Gotham’s in trouble. Not just because it’s suffering under the weight of crushing woes — soaring violence, out-of-control homelessness, a broken economy, a broke City Hall. And a population that can’t flee fast enough.

But also because none of the would-be saviors running for mayor is offering any meaningful plan to turn things around. And the primary, where the election is likely to be decided, is now less than six months away.

As Bob McManus noted last week, none of the candidates has yet to articulate any sound ideas to tackle the city’s huge problems or even manage its core functions more effectively and efficiently, even as tax revenue is expected to fall billions below planned spending levels for the foreseeable future. Instead, candidates are more interested in reversing “inequities” and addressing racial “imbalances.”

You might expect, for instance, that City Comptroller Scott Stringer — the city’s official, elected budget watchdog — would run almost single-mindedly on a plan to overhaul spending norms, confront labor and demand sacrifices, à la the 1970s, when Gotham nearly went bust. Or push ways to save struggling businesses. Instead, he’s focused on the need for a diversity czar and procurement preferences to minority- and women-owned businesses. (Seriously.)

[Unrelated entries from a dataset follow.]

(** * Verification of the robot controller's tick scheduler and of its
      co-processor link (transport, dispatcher, blocking helpers).

    The development is a shallow embedding of three translation units:

    - [scheduler.cpp]  (module [Scheduler]): the Timer-4 event queue,
    - [esp32.cpp]      (module [ESP32]): SPI framing and inbound hand-off,
    - [FEHESP32.cpp]   (module [FEHESP32]): the link session state, its
      dispatcher [handleMessage] and the helpers built on polling.

    Machine integers are [Z] with their width written out where it matters
    ([uint8_t] casts are [mod 256]); C arrays are lists indexed with stdpp's
    lookup and insert; static variables become fields of explicit state
    records that every operation threads through. *)

From Stdlib Require Import ZArith Lia Bool.
From stdpp Require Import base decidable numbers list sorting strings.

Set Default Proof Using "Type".

(* ===================================================================== *)
(** * scheduler.cpp *)
(* ===================================================================== *)

Module Scheduler.

(** [#define SCHEDULER_MAX_EVENTS 8] *)
Definition SCHEDULER_MAX_EVENTS : nat := 8.

(** A callback is a bare function pointer [void ( * )()]; the scheduler only
    ever compares it ([==]) and calls it, so its identity is its address. *)
Definition callback_t := nat.

(** [struct EventData { void ( *callback)(); uint16_t ticks; }] *)
Record EventData := mkEvent { callback : callback_t; ticks : Z }.

Global Instance EventData_inhabited : Inhabited EventData :=
  populate (mkEvent 0 0).

Global Instance EventData_eq_dec : EqDecision EventData.
Proof. solve_decision. Defined.

(** The Timer-4 registers the scheduler touches. *)
Record Timer4 := mkTimer {
  TCCR4A : Z;
  TCCR4B : Z;
  TIMSK4 : Z;
  TIFR4 : Z;
  OCR4A : Z;
  TCNT4 : Z
}.

(** The translation unit's static state: [eventData[SCHEDULER_MAX_EVENTS]],
    [numEventsPending], and the timer's registers.  [numEventsPending] is a
    [uint8_t] that the code keeps at or below 8, so it is a [nat] here and
    doubles as the array index bound. *)
Record State := mkState {
  eventData : list EventData;
  numEventsPending : nat;
  timer : Timer4
}.

(** The cells [eventData[0 .. numEventsPending-1]]: the queue proper.  Cells
    beyond hold stale copies that no loop condition ever lets the code read
    as events. *)
Definition pending (s : State) : list EventData :=
  take (numEventsPending s) (eventData s).

(** [bit(WGM42) | bit(CS42) | bit(CS40)] with WGM42 = 3, CS42 = 2, CS40 = 0;
    [bit(OCIE4A)] with OCIE4A = 1 (ATmega2560 register map). *)
Definition TCCR4B_CTC_DIV1024 : Z := Z.lor (Z.lor (Z.shiftl 1 3) (Z.shiftl 1 2)) (Z.shiftl 1 0).
Definition TIMSK4_OCIE4A : Z := Z.shiftl 1 1.

(** [schedulerTimerDisable]: stop the clock, mask the interrupt, acknowledge
    pending flags (writing 0xFF to TIFR4 clears every flag).  TCNT4 keeps the
    count it had reached. *)
Definition schedulerTimerDisable (s : State) : State :=
  let t := timer s in
  mkState (eventData s) (numEventsPending s)
          (mkTimer 0 0 0 0 (OCR4A t) (TCNT4 t)).

(** [schedulerTimerSetup]: with events pending, program the compare register
    with the head's tick count, unmask the interrupt, start the clock in CTC
    mode and restart the count; with none pending, touch nothing. *)
Definition schedulerTimerSetup (s : State) : State :=
  if decide (0 < numEventsPending s) then
    let t := timer s in
    mkState (eventData s) (numEventsPending s)
            (mkTimer 0 TCCR4B_CTC_DIV1024 TIMSK4_OCIE4A (TIFR4 t)
                     (ticks (eventData s !!! 0)) 0)
  else s.

(** One iteration body of the three "subtract time elapsed" loops:
    [if (e.ticks < elapsed) e.ticks = 0; else e.ticks -= elapsed;] *)
Definition elapse (elapsed : Z) (e : EventData) : EventData :=
  if (ticks e <? elapsed)%Z
  then mkEvent (callback e) 0
  else mkEvent (callback e) (ticks e - elapsed).

(** [i = i0; while (i < numEventsPending) { eventData[i] = elapse ...; i++; }]
    [todo] is the number of iterations left, [numEventsPending - i]. *)
Fixpoint subtract_loop (todo i : nat) (elapsed : Z) (a : list EventData)
  : list EventData :=
  match todo with
  | 0 => a
  | S todo' =>
      subtract_loop todo' (S i) elapsed (<[i := elapse elapsed (a !!! i)]> a)
  end.

(** The insertion loop of [scheduleEvent], indexed by [k = i + 1] so that the
    signed [int8_t i] running down to -1 stays a [nat]:
    [while (i >= 0 && eventData[i].ticks > ticks) { eventData[i+1] = eventData[i]; i--; }
     eventData[i+1] = e;] *)
Fixpoint insert_loop (k : nat) (e : EventData) (a : list EventData)
  : list EventData :=
  match k with
  | 0 => <[0 := e]> a
  | S i =>
      if (ticks e <? ticks (a !!! i))%Z
      then insert_loop i e (<[S i := a !!! i]> a)
      else <[S i := e]> a
  end.

(** The tick adjustment at the top of [scheduleEvent]:
    [if (ticks >= 1) ticks -= 1;  if (ticks == 0) ticks = 1;] *)
Definition adjust_ticks (ticks0 : Z) : Z :=
  let ticks1 := if (1 <=? ticks0)%Z then (ticks0 - 1)%Z else ticks0 in
  if (ticks1 =? 0)%Z then 1%Z else ticks1.

(** [bool scheduleEvent(void ( *callback)(), uint16_t ticks)] *)
Definition scheduleEvent (cb : callback_t) (ticks0 : Z) (s : State)
  : bool * State :=
  let ticks' := adjust_ticks ticks0 in
  if decide (SCHEDULER_MAX_EVENTS <= numEventsPending s) then (false, s)
  else
    let s1 := schedulerTimerDisable s in
    let n := numEventsPending s1 in
    let a1 := subtract_loop n 0 (TCNT4 (timer s1)) (eventData s1) in
    let a2 := insert_loop n (mkEvent cb ticks') a1 in
    (true, schedulerTimerSetup (mkState a2 (S n) (timer s1))).

(** The shift-left loop shared by the dispatcher and by [cancelEvents]:
    [j = j0; while (j < numEventsPending) { eventData[j-1] = eventData[j]; j++; }]
    with [todo = numEventsPending - j0] iterations. *)
Fixpoint shift_left (todo j : nat) (a : list EventData) : list EventData :=
  match todo with
  | 0 => a
  | S todo' => shift_left todo' (S j) (<[j - 1 := a !!! j]> a)
  end.

(** The inner loop of [cancelEvents]:
    [while (i < numEventsPending && eventData[i].callback == callback)
       { shift left from i+1; numEventsPending--; }]
    on the pair (array, count).  Each iteration lowers the count, so
    [numEventsPending - i] iterations always suffice. *)
Fixpoint cancel_inner (fuel : nat) (cb : callback_t) (i : nat)
  (an : list EventData * nat) : list EventData * nat :=
  match fuel with
  | 0 => an
  | S fuel' =>
      let '(a, n) := an in
      if decide (i < n ∧ callback (a !!! i) = cb)
      then cancel_inner fuel' cb i (shift_left (n - S i) (S i) a, n - 1)
      else an
  end.

(** The outer loop of [cancelEvents]:
    [while (i < numEventsPending) { inner loop; i++; }] *)
Fixpoint cancel_outer (fuel : nat) (cb : callback_t) (i : nat)
  (an : list EventData * nat) : list EventData * nat :=
  match fuel with
  | 0 => an
  | S fuel' =>
      if decide (i < an.2)
      then cancel_outer fuel' cb (S i) (cancel_inner (an.2 - i) cb i an)
      else an
  end.

(** [void cancelEvents(void ( *callback)())] *)
Definition cancelEvents (cb : callback_t) (s : State) : State :=
  let s1 := schedulerTimerDisable s in
  let n := numEventsPending s1 in
  let a1 := subtract_loop n 0 (TCNT4 (timer s1)) (eventData s1) in
  let '(a2, n2) := cancel_outer n cb 0 (a1, n) in
  schedulerTimerSetup (mkState a2 n2 (timer s1)).

(** [uint16_t schedulerMsToTicks(int milliseconds)]:
    [((uint32_t)milliseconds * 1000L) / 64L] truncated to 16 bits. *)
Definition schedulerMsToTicks (milliseconds : Z) : Z :=
  ((((milliseconds mod 2^32) * 1000) mod 2^32) / 64) mod 2^16.

Section Dispatch.

(** What running a callback does to the scheduler's state.  A callback is
    arbitrary code; it reaches the queue only through [scheduleEvent] and
    [cancelEvents] (the array is [static]). *)
Variable run : callback_t -> State -> State.

(** The dispatch loop of the interrupt routine:
    [while (eventData[0].ticks == 0 && numEventsPending > 0)
       { e = eventData[0]; shift left from 1; numEventsPending--; e.callback(); }]
    A callback may schedule again, so the loop is bounded by fuel; [None]
    means the fuel ran out with the loop still live.  Besides the final
    state the model returns the callbacks it called, in call order. *)
Fixpoint dispatch_loop (fuel : nat) (s : State)
  : option (list callback_t * State) :=
  if decide (ticks (eventData s !!! 0) = 0%Z ∧ 0 < numEventsPending s) then
    match fuel with
    | 0 => None
    | S fuel' =>
        let e := eventData s !!! 0 in
        let n := numEventsPending s in
        let a := shift_left (n - 1) 1 (eventData s) in
        match dispatch_loop fuel' (run (callback e) (mkState a (n - 1) (timer s))) with
        | Some (fired, s') => Some (callback e :: fired, s')
        | None => None
        end
    end
  else Some ([], s).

Former Bloomberg housing commissioner and Obama Housing and Urban Development Secretary Shaun Donovan has been around long enough to be able to offer solid new solutions. His big contribution so far? “Fifteen-minute neighborhoods” — whatever they are. He promises they’ll assure every New Yorker has access to a “great public school, fresh food, rapid transportation, a park [and] a chance to get ahead.” (Feeling assured yet?)

Kathryn Garcia, Mayor de Blasio’s recent sanitation commissioner, likewise offers nothing innovative in her pandemic-recovery plan. Her Web site promises “a public-health focused, risk-management approach” to reopening the city to business and tourism and “clear guidelines for every single industry.” Talk about lowering the bar.

She also promises to streamline regulations for restaurants and nightlife establishments and make business permitting and licensing easy and accessible. Good, but that’s it?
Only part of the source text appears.